=== Begin Enclosure ===

(** Scenario B: the hierarchy of scenario A, image [http://b] marked
    defective during review. *)
Definition scenario_B : pyval :=
  PDict [(PStr "u1",
          PDict [(PStr "userId", PStr "u1");
                 (PStr "prompts",
                  PDict [(PStr "T1",
                          PDict [(PStr "title", PStr "T1");
                                 (PStr "content", PStr "desc");
                                 (PStr "images",
                                  PList [PDict [(PStr "url", PStr "http://a");
                                                (PStr "content", PStr "desc");
                                                (PStr "original_row_index", PInt 0)];
                                         PDict [(PStr "url", PStr "http://b");
                                                (PStr "content", PStr "");
                                                (PStr "original_row_index", PInt 1);
                                                (PStr "is_defective", PBool true)]])])])])].

(** Scenario C: a header with stray white space and mixed case. *)
Definition scenario_C : DataFrame :=
  mkDataFrame [" UserID "; "url"; "Title"; "content"]
    [ (0%Z, [CInt 123; CStr "http://a"; CStr "T1"; NaN]) ].

Definition sample_csv : FileStorage := mkFile "images.csv" [].
Definition sample_reader (frame : DataFrame) (_ : list Byte.byte) : DataFrame + string :=
  inl frame.

(** The file name carries none of the three recognized suffixes. *)
Definition unrecognized (name : string) : Prop :=
  PyStr.endswith name ".csv" = false
  /\ PyStr.endswith name ".xls" = false
  /\ PyStr.endswith name ".xlsx" = false.

Definition sample_txt : FileStorage := mkFile "notes.txt" [].
Definition failing_reader (_ : list Byte.byte) : DataFrame + string :=
  inr "No columns to parse from file".

(* ----------------------------------------------------------------- *)
(** *** Field names *)

Definition prompts_in (user : pyval) : dict :=
  entries (field user "prompts" (PDict [])).

Definition images_in (prompt : pyval) : list pyval :=
  elements (field prompt "images" (PList [])).

(** Every user, prompt and image of [h] is a dictionary with exactly
    the given field names, in the given order. *)
Definition hierarchy_fields (h : pyval) (user_fields prompt_fields image_fields : list string)
  : Prop :=
  forall k user, In (k, user) (entries h) ->
    keys user = map PStr user_fields
    /\ forall t prompt, In (t, prompt) (prompts_in user) ->
         keys prompt = map PStr prompt_fields
         /\ forall img, In img (images_in prompt) ->
              keys img = map PStr image_fields.


(* ----------------------------------------------------------------- *)
(** *** Order and content, as the specification words them *)

(** Distinct titles of user [u] in the order in which the rows of the
    frame first show them. *)
Definition first_seen_titles (df : DataFrame) (u : cell) : list cell :=
  unique (filter notna (map (cell_at (title_pos (columns df))) (user_rows df u))).
Definition ToChatGroupMessageN (w : ChatGroupMessage.t) (allows : list MessageField)
    : ChatGroupMessageN.t :=
  fold_left (set_allowed w) allows ChatGroupMessageN.empty.

(** Modelled from the spec: [eloquent.Transaction] is missing.  The callback
    runs on a transaction handle; when it returns an error the store is put
    back as it was when the transaction began, otherwise its writes stay.
    [L] is the type of the variables of the caller the callback assigns. *)
Definition Transaction {L} (cb : Handle → St (L * option error)) : St (L * option error) :=
  s0 <- get_store ;;
  call emit EvBegin ;;
  r <- cb HTx ;;
  match r.2 with
  | Some err => call put_store s0 ;; call emit EvRollback ;; ret (r.1, Some err)
  | None => call emit EvCommit ;; ret (r.1, None)
  end.

(** A transaction whose callback assigns no variable of its caller. *)
Definition Transaction_ (cb : Handle → St (option error)) : St (option error) :=
  r <- Transaction (λ tx, err <- cb tx ;; ret (tt, err)) ;;
  ret r.2.

(** ** [array.ToMap] ([go-utils]): a Go map filled in slice order, so that
    of two items with one key the later stays. *)
Fixpoint ToMap_from {T} (i : nat) (input : list T) (keyFunc : T → nat → Z)
    (result : gmap Z T) : gmap Z T :=
  match input with
  | [] => result
  | item :: rest => ToMap_from (S i) rest keyFunc (<[keyFunc item i := item]> result)
  end.

Definition ToMap {T} (input : list T) (keyFunc : T → nat → Z) : gmap Z T :=
  ToMap_from 0 input keyFunc ∅.

(** ** The operations of [ChatGroupRepo] *)

(** The member row [CreateGroup] and [AddMembersToGroup] insert: the [KV]
    names the group, the model and the status, and no [user_id]. *)
Definition created_member (gid : Z) (member : Member) : ChatGroupMemberN.t :=
  ChatGroupMemberN.mk None (Some gid) None
    (Some (ModelID member)) (Some (ModelName member))
    (Some ChatGroupMemberStatusNormal).

(** [for _, member := range members { Create(...) }], leaving at the first
    error. *)
Fixpoint create_members (tx : Handle) (gid : Z) (members : list Member)
    : St (option error) :=
  match members with
  | [] => ret None
  | member :: rest =>
      r <- Create TChatGroupMember tx (created_member gid member) ;;
      match r with
      | Err err => ret (Some (Errorf "create group member failed" err))
      | Ok _ => create_members tx gid rest
      end
  end.

Definition CreateGroup (userID : Z) (name : string) (members : list Member)
    : St (Z * option error) :=
  Transaction (λ tx,
    let groupID := 0 in
    r <- Create TChatGroup tx (ChatGroupN.mk None (Some userID) (Some name)) ;;
    match r with
    | Err err => ret (groupID, Some (Errorf "create group failed" err))
    | Ok gid =>
        let groupID := gid in
        err <- create_members tx gid members ;;
        ret (groupID, err)
    end).

Definition UpdateGroup (groupID userID : Z) (name : string) : St (option error) :=
  Transaction_ (λ tx,
    let q := Where ChatGroupN.UserId userID (Where ChatGroupN.Id groupID Builder) in
    r <- First TChatGroup tx q ;;
    match r with
    | Err ErrNoRows => ret (Some ErrNotFound)
    | Err err => ret (Some (Errorf "query group failed" err))
    | Ok grp =>
        if bool_decide (name ≠ null.StringValueOrZero (ChatGroupN.Name grp)) then
          let grp := ChatGroupN.set_Name (null.StringFrom name) grp in
          e <- Save TChatGroup tx grp ;;
          match e with
          | Some err => ret (Some (Errorf "save group failed" err))
          | None => ret None
          end
        else ret None
    end).

(** First loop of [UpdateGroupMembers], iteration [i]: the current member at
    index [i] is marked deleted when its key is not among the supplied
    ones, and takes the supplied model otherwise. *)
Definition reconcile_current (membersMap : gmap Z Member)
    (currentMembers : list ChatGroupMemberN.t) (i : nat) : list ChatGroupMemberN.t :=
  match currentMembers !! i with
  | None => currentMembers
  | Some member =>
      match membersMap !! null.ValueOrZero (ChatGroupMemberN.Id member) with
      | None =>
          alter (ChatGroupMemberN.set_Status (null.IntFrom ChatGroupMemberStatusDeleted))
                i currentMembers
      | Some modifyMember =>
          let member := ChatGroupMemberN.set_ModelId
                          (null.StringFrom (ModelID modifyMember)) member in
          let member := ChatGroupMemberN.set_ModelName
                          (null.StringFrom (ModelName modifyMember)) member in
          <[i := member]> currentMembers
      end
  end.

(** Second loop, one iteration: a supplied member whose key is not among the
    current ones is appended as a new row. *)
Definition append_new (groupID userID : Z) (currentMembersMap : gmap Z ChatGroupMemberN.t)
    (currentMembers : list ChatGroupMemberN.t) (member : Member)
    : list ChatGroupMemberN.t :=
  match currentMembersMap !! ID member with
  | None =>
      currentMembers ++
        [ChatGroupMemberN.mk None (null.IntFrom groupID) (null.IntFrom userID)
           (null.StringFrom (ModelID member)) (null.StringFrom (ModelName member))
           (null.IntFrom ChatGroupMemberStatusNormal)]
  | Some _ => currentMembers
  end.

=== End Enclosure ===

- **What this task involves**:
Output should match, line for line, the stretch of the material above from the line holding "ones, and takes" through the line holding "(null.StringFrom (ModelID modifyMember))".

- **Exercise solution**:
    ones, and takes the supplied model otherwise. *)
Definition reconcile_current (membersMap : gmap Z Member)
    (currentMembers : list ChatGroupMemberN.t) (i : nat) : list ChatGroupMemberN.t :=
  match currentMembers !! i with
  | None => currentMembers
  | Some member =>
      match membersMap !! null.ValueOrZero (ChatGroupMemberN.Id member) with
      | None =>
          alter (ChatGroupMemberN.set_Status (null.IntFrom ChatGroupMemberStatusDeleted))
                i currentMembers
      | Some modifyMember =>
          let member := ChatGroupMemberN.set_ModelId
                          (null.StringFrom (ModelID modifyMember)) member in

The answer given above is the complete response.